Lundi dernier, j’ai reçu une très triste nouvelle qui est tombée un peu comme une bombe dans nos vies : j’ai la maladie cœliaque. Pour toute trace de gluten ingurgitée (une graine de pain comme une baguette au complet), mon système immunitaire envoie un signal de détruire la substance nocive et détruit, du même coup, ma paroi intestinale, nécessaire à l’absorption des nutriments et vitamines. Cela me met à risque de carence en nutriments, de douleurs intestinales, d’ulcère d’estomac et autres. Et du gluten, ben… il y en a partout : pain, céréales, bière, bouillons, soupes, pâte à dent, médicaments, sauce soya, charcuteries, épices, etc. Il faut également ajouter la contamination, par le grille-pain, les pots de condiments partagés, etc.

Je ne vous cacherai pas que la nouvelle est très difficile, pour Seb comme pour moi. Cela demande de changer beaucoup d’éléments dans notre vie : repenser nos sorties, repenser nos voyages, repenser notre cuisine, etc. Mais nous n’avons pas d’autre choix et nous avons une bonne capacité de résilience. Au fur et à mesure, on va prendre cela comme un beau défi.

Je vous écris aujourd’hui non pas pour avoir votre pitié. Évitez d’ailleurs. Je vous écris pour vous informer et vous inviter à faire preuve de compréhension. Si je pose abusivement trop de questions sur le repas que vous avez préparé ou sur le restaurant où nous allons. Si j’apporte mes plats préparés et mes outils de cuisine (et que je ne les partage pas avec vous) ou insiste à vous inviter à manger à la maison. Si je passe beaucoup de temps à regarder les étiquettes ou si j’impose un choix de repas. Si je refuse de manger ce que vous avez cuisiné par manque d’information (même si vous aviez une superbe belle intention de cuisiner sans gluten). Ce n’est pas par caprice, je n’ai pas le choix. Nous prendrons toutes et tous l’habitude.
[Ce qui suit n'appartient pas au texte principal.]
(** C10.  The API-level error checks differ.  With an [errors] array that is
    present but empty, [GetAPIAccessKeyMutation] and [SearchAPIAccessKeys]
    return an error and nil; the create, update and delete mutations return
    the keys of the body with a nil error, and they return an error exactly
    when their [errors] array has at least one entry. *)
Theorem error_checks_differ_on_empty_array (keyID : string) (keyType : ApiAccessKeyType)
    (params : ApiAccessKeySearchQuery) (ckeys : ApiAccessCreateInput)
    (ukeys : ApiAccessUpdateInput) (dkeys : ApiAccessDeleteInput)
    (r : R) (b : B) (rest : list Reply) (log0 : list Call) :
  let w := httptest.Build_Server (Ok (r, b) :: rest) log0 in
  let got := apiAccessKeyGetResponse_GraphQLErrorResponse (k_get b) in
  let found := apiAccessKeySearchResponse_GraphQLErrorResponse (k_search b) in
  let created := APIAccessCreateKeys (k_create b) in
  let updated := APIAccessUpdateKeys (k_update b) in
  let deleted := APIAccessDeleteKeys (k_delete b) in
  (Errors got = Some [] ->
     snd (GetAPIAccessKeyMutation keyID keyType w)
     = (None, Some (errorString (format got))))
  /\
  (Errors found = Some [] ->
     snd (SearchAPIAccessKeys params w) = (None, Some (errorString (format found))))
  /\
  (ApiAccessCreateKeyResponse_Errors created = Some [] ->
     snd (CreateAPIAccessKeysMutation ckeys w) = (CreatedKeys created, None))
  /\
  (ApiAccessUpdateKeyResponse_Errors updated = Some [] ->
     snd (UpdateAPIAccessKeyMutation ukeys w) = (UpdatedKeys updated, None))
  /\
  (ApiAccessDeleteKeyResponse_Errors deleted = Some [] ->
     snd (DeleteAPIAccessKeyMutation dkeys w) = (DeletedKeys deleted, None))
  /\
  (snd (snd (CreateAPIAccessKeysMutation ckeys w)) <> None <->
   elems (ApiAccessCreateKeyResponse_Errors created) <> [])
  /\
  (snd (snd (UpdateAPIAccessKeyMutation ukeys w)) <> None <->
   elems (ApiAccessUpdateKeyResponse_Errors updated) <> [])
  /\
  (snd (snd (DeleteAPIAccessKeyMutation dkeys w)) <> None <->
   elems (ApiAccessDeleteKeyResponse_Errors deleted) <> []).
Proof.
  intros w got found created updated deleted. unfold w.
  rewrite GetAPIAccessKeyMutation_reply, SearchAPIAccessKeys_reply,
    CreateAPIAccessKeysMutation_reply, UpdateAPIAccessKeyMutation_reply,
    DeleteAPIAccessKeyMutation_reply.
  cbv zeta. fold got found created updated deleted. cbn [snd].
  refine (conj _ (conj _ (conj _ (conj _ (conj _ (conj _ (conj _ _))))))).
  - intro H. rewrite H. reflexivity.
  - intro H. rewrite H. reflexivity.
  - intro H. rewrite H. reflexivity.
  - intro H. rewrite H. reflexivity.
  - intro H. rewrite H. reflexivity.
  - destruct (0 <? len _)%nat eqn:E; cbn [snd].
    + apply len_pos in E. split; [intros _; exact E | discriminate].
    + apply len_zero in E. split; [intro H; exfalso; apply H; reflexivity | congruence].
  - destruct (0 <? len _)%nat eqn:E; cbn [snd].
    + apply len_pos in E. split; [intros _; exact E | discriminate].
    + apply len_zero in E. split; [intro H; exfalso; apply H; reflexivity | congruence].
  - destruct (0 <? len _)%nat eqn:E; cbn [snd].
    + apply len_pos in E. split; [intros _; exact E | discriminate].
    + apply len_zero in E. split; [intro H; exfalso; apply H; reflexivity | congruence].
Qed.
Comme nous sommes encore en processus d’apprentissage sur ce que signifie être coeliaque, mon amoureux et moi ne pourrons répondre à toutes vos questions. Et la maladie coeliaque ne devrait pas être LA chose qui me caractérise. J’ai d’autres intérêts et passions (oui oui!), j’ai une belle personnalité (j'pense ...) et j’aurai toujours plus de plaisir à parler d’enjeux sociopolitiques, de philosophie et de féminisme que de parler de ma maladie. Ne l’oubliez pas. J'aurai toujours envie de faire des activités avec vous et ma maladie ne devrait pas être un frein, mais une occasion de s'adapter.

Voilà. C’était un petit (trop gros!) message qui me permet également de mieux accepter ma situation. Un gros merci à mon chum qui m'encourage et m'appuie tous les jours dans cette épreuve, pis à Jeanne, qui ne comprend pas trop, mais qui n'insiste pas pour savoir pourquoi maman mange quelque chose de différent.